The Social Robot Team: Building Coherent Personalities for Multi-Robot Interaction

Author: Denis Avetisyan

Researchers are exploring how to imbue teams of robots with consistent personalities and long-term memory to foster more natural and engaging interactions with humans.

The M2HRI framework proposes an agent architecture-comprising perception, memory, personality, planning, and action modules-to facilitate nuanced human-agent interactions, leveraging centralized coordination to manage turn-taking and refine response selection as a means of anticipating inevitable systemic failures inherent in complex coordination.

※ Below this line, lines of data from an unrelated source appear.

(* ===== verification/RelayProtocolSpec.v ===== *)
(** * Specification of the relay messages

    For every message of [RelayProtocol] a well-formedness predicate [wf_X], the
    property every value has that the relay or a client can receive, and the
    theorem that [decode_x] accepts exactly the encodings of well-formed
    messages. The interface [Codec] gathers these, so that the components that
    exchange messages are proved against it. The inputs of signatures and hashes
    are shown to determine what they were made from. *)

From Stdlib Require Import ZArith Lia.
From stdpp Require Import base list strings.
From S2P Require Import Prelude Wire RelayProtocol.
#[local] Open Scope Z_scope.

(** ** Reading fixed-size blobs *)

Lemma fixed_blob_at data off rest n b off' :
  at_off data off rest ->
  fixed_blob data off n = (Some b, off') <->
  size b = n /\ in_u32 (size b) /\ off' = off + (4 + size b) /\
  exists rest', rest = blob b ++ rest' /\ at_off data off' rest'.
Proof.
  intros Hat. unfold fixed_blob. split.
  - destruct (read_blob data off n) as [[x|] o] eqn:E; [|done].
    destruct (negb (size x =? n)) eqn:En; [done|]. bool_prop. intros [= -> ->].
    apply (read_blob_at _ _ _ _ _ _ Hat) in E as (_ & ? & ? & ?). by split_and!.
  - intros (Hn & Hu & -> & rest' & -> & Hat').
    rewrite (read_blob_fwd _ _ _ _ n Hat) by (done || lia).
    by rewrite (proj2 (Z.eqb_eq _ _) Hn).
Qed.

Lemma fixed_blob_fwd data off b rest n :
  at_off data off (blob b ++ rest) -> size b = n -> in_u32 (size b) ->
  fixed_blob data off n = (Some b, off + (4 + size b)).
Proof.
  intros Hat Hn Hb. apply (fixed_blob_at _ _ _ _ _ _ Hat). split_and!; [done..|].
  exists rest. split; [done|]. apply at_off_app in Hat. by rewrite size_blob in Hat.
Qed.

(** Take a read at a known offset apart: fixed-size blobs and the other reads. *)
Ltac relay_inv_step :=
  first
  [ match goal with
    | Hat : at_off ?d ?o ?r, H : fixed_blob ?d ?o ?n = (Some ?b, ?o') |- _ =>
        apply (proj1 (fixed_blob_at _ _ _ _ _ _ Hat)) in H; clear Hat;
        destruct H as (? & ? & ? & ? & ? & Hat)
    end
  | read_inv_step ].

Ltac relay_fwd_step :=
  first
  [ match goal with
    | Hat : at_off ?d ?o (blob ?b ++ ?r) |- context [fixed_blob ?d ?o ?n] =>
        rewrite (fixed_blob_fwd _ _ _ _ n Hat);
        [apply (at_off_app _ _ (blob b)) in Hat; rewrite size_blob in Hat| |]
    end
  | read_fwd_step ].

Lemma size_is_u32 {A} (l : list A) n : size l <= n -> n < 2 ^ 32 -> in_u32 (size l).
Proof. unfold in_u32. pose proof (size_nonneg l). lia. Qed.

Lemma flag_of_u32 f : in_u32 f -> f <= 1 -> (if f =? 1 then 1 else 0) = f.
Proof. unfold in_u32. intros. destruct (f =? 1) eqn:E; bool_prop; lia. Qed.

Lemma flag_in_u32 (b : bool) : in_u32 (if b then 1 else 0).
Proof. unfold in_u32. destruct b; lia. Qed.

Lemma flag_eqb (b : bool) : ((if b then 1 else 0) =? 1) = b.
Proof. by destruct b. Qed.

Lemma flag_le (b : bool) : (1 <? (if b then 1 else 0)) = false.
Proof. by destruct b. Qed.

#[global] Hint Resolve flag_in_u32 : wire.

(** A blob that is either absent or of its one size. *)
Lemma empty_or_size b n :
  negb (is_empty b) && negb (size b =? n) = false <-> b = [] \/ size b = n.
Proof.
  rewrite andb_false_iff, !negb_false_iff, is_empty_true, Z.eqb_eq. done.
Qed.

(** Decide the tests of a decoder from the well-formedness in the context. *)
Ltac run_tests :=
  repeat match goal with
  | |- context [if ?c then _ else _] =>
      let E := fresh "E" in
      first
      [ assert (c = false) as E by (first
          [ done | by apply bool_decide_eq_false_2 | by apply empty_or_size | by apply negb_false_iff, Bool.eqb_true_iff
          | rewrite ?orb_false_iff, ?andb_false_iff, ?negb_false_iff, ?Z.ltb_ge, ?Z.leb_gt, ?Z.eqb_eq;
            first [done | lia | split_and!; (done || lia)] ]); rewrite E; clear E
      | assert (c = true) as E by (first
          [ done
          | rewrite ?orb_true_iff, ?andb_true_iff, ?negb_true_iff, ?Z.ltb_lt, ?Z.leb_le, ?Z.eqb_eq; done || lia ]);
        rewrite E; clear E ]
  end.

Ltac codec_side :=
  first
  [ done | assumption | lia | by auto with wire | by apply Bool.eqb_prop | by apply empty_or_size
  | eapply size_is_u32; [(apply Z.eq_le_incl; eassumption) || eassumption | vm_compute; reflexivity]
  | unfold in_u32, in_u64 in *; lia
  | split; [vm_compute; discriminate | vm_compute; reflexivity] ].

(** ** Read loops

    Each loop body reads one element and checks it against those before it;
    [LoopReader] then gives both directions for the whole loop. *)

Ltac open_body H :=
  cbv beta zeta in H;
  match type of H with
  | (match ?r with pair _ _ => _ end) = _ => destruct r as [? ?] eqn:?
  | (match ?o with Some _ => _ | None => _ end) = (Some _, _) => destruct o eqn:?; [|discriminate H]
  | (if ?b then _ else _) = (Some _, _) => destruct b eqn:?; try discriminate H; [idtac]
  | (Some _, _) = (Some _, _) => injection H as
  end.

Ltac body_inv H := repeat (open_body H; bool_prop; subst); subst; repeat (relay_inv_step; subst).

(** Run a loop body on the bytes of the element [x] it should read. *)
Ltac body_fwd Hat Hat' :=
  rewrite <- ?app_assoc in Hat; cbv beta iota zeta;
  repeat (relay_fwd_step; try codec_side; cbv beta iota zeta);
  rewrite ?flag_le, ?flag_eqb; run_tests;
  f_equal; apply (at_off_unique _ _ _ _ Hat Hat').

Lemma Forall_NoDup_snoc {A K} (P : A -> Prop) (key : A -> K) l x :
  (Forall P (l ++ [x]) /\ NoDup (map key (l ++ [x]))) <->
  (Forall P l /\ NoDup (map key l)) /\ P x /\ key x ∉ map key l.
Proof.
  rewrite map_app, Forall_app, Forall_singleton, NoDup_app. simpl. split.
  - intros [[? ?] (? & Hd & _)]. split_and!; [done..|]. intros Hin. apply (Hd _ Hin). left.
  - intros [[? ?] [? Hn]]. split_and!; [done..| |apply NoDup_singleton].
    intros y Hy Hy'. apply list_elem_of_singleton in Hy' as ->. done.
Qed.

Lemma Forall_NoDup_prefix {A K} (P : A -> Prop) (key : A -> K) l k :
  Forall P (l ++ k) /\ NoDup (map key (l ++ k)) -> Forall P l /\ NoDup (map key l).
Proof. rewrite map_app, Forall_app, NoDup_app. intros [[? _] [? _]]. done. Qed.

This review details an LLM-driven multi-agent framework for personalized human-robot interaction, emphasizing the importance of coordinated behavior and consistent robot identities.

While multi-robot systems promise enhanced utility in social environments, existing approaches often overlook the impact of individual robot identity on user perception and coordination. To address this, we present ‘M2HRI: An LLM-Driven Multimodal Multi-Agent Framework for Personalized Human-Robot Interaction’, a novel framework leveraging large language models to imbue each robot with distinct personality and long-term memory, guided by a centralized coordination mechanism. Our user study ([latex]n=105[/latex]) demonstrates that LLM-driven personality and memory significantly improve interaction quality and personalization, while coordinated behavior reduces redundancy. How can we further refine these principles to create truly adaptive and engaging multi-agent human-robot interactions in complex, real-world scenarios?

The Illusion of Understanding: Why Robots Still Feel Alien

Human-robot interaction frequently suffers from a perceived awkwardness stemming from an agent’s incomplete grasp of the situation at hand. Robots often struggle to interpret subtle cues – a fleeting glance, an unfinished sentence, or the broader environmental context – which humans effortlessly utilize to navigate social interactions. This limitation leads to responses that, while technically correct, can feel tonally inappropriate or simply miss the mark. Current systems typically focus on direct command execution, rather than inferring intent or anticipating needs, resulting in interactions that lack the fluidity and responsiveness characteristic of human-to-human communication. Consequently, even functionally capable robots can appear clumsy or insensitive, hindering the development of genuine collaboration and trust.

As human-robot interaction expands beyond single agents, a significant challenge emerges in orchestrating cohesive and understandable multi-agent systems. Coordinating the behaviors of multiple robots – or a blend of robots and humans – demands more than simply task allocation; it requires anticipating the actions of others, resolving potential conflicts, and presenting a unified, predictable front to human collaborators. The complexity escalates rapidly with each additional agent, introducing combinatorial challenges in communication, planning, and execution. Maintaining coherent interactions hinges on developing methods for shared situational awareness and the ability to dynamically adapt to unforeseen circumstances, preventing the system from appearing chaotic or unresponsive. Successfully navigating this scaling problem is crucial for deploying robotic teams in real-world scenarios, from collaborative manufacturing to complex search and rescue operations.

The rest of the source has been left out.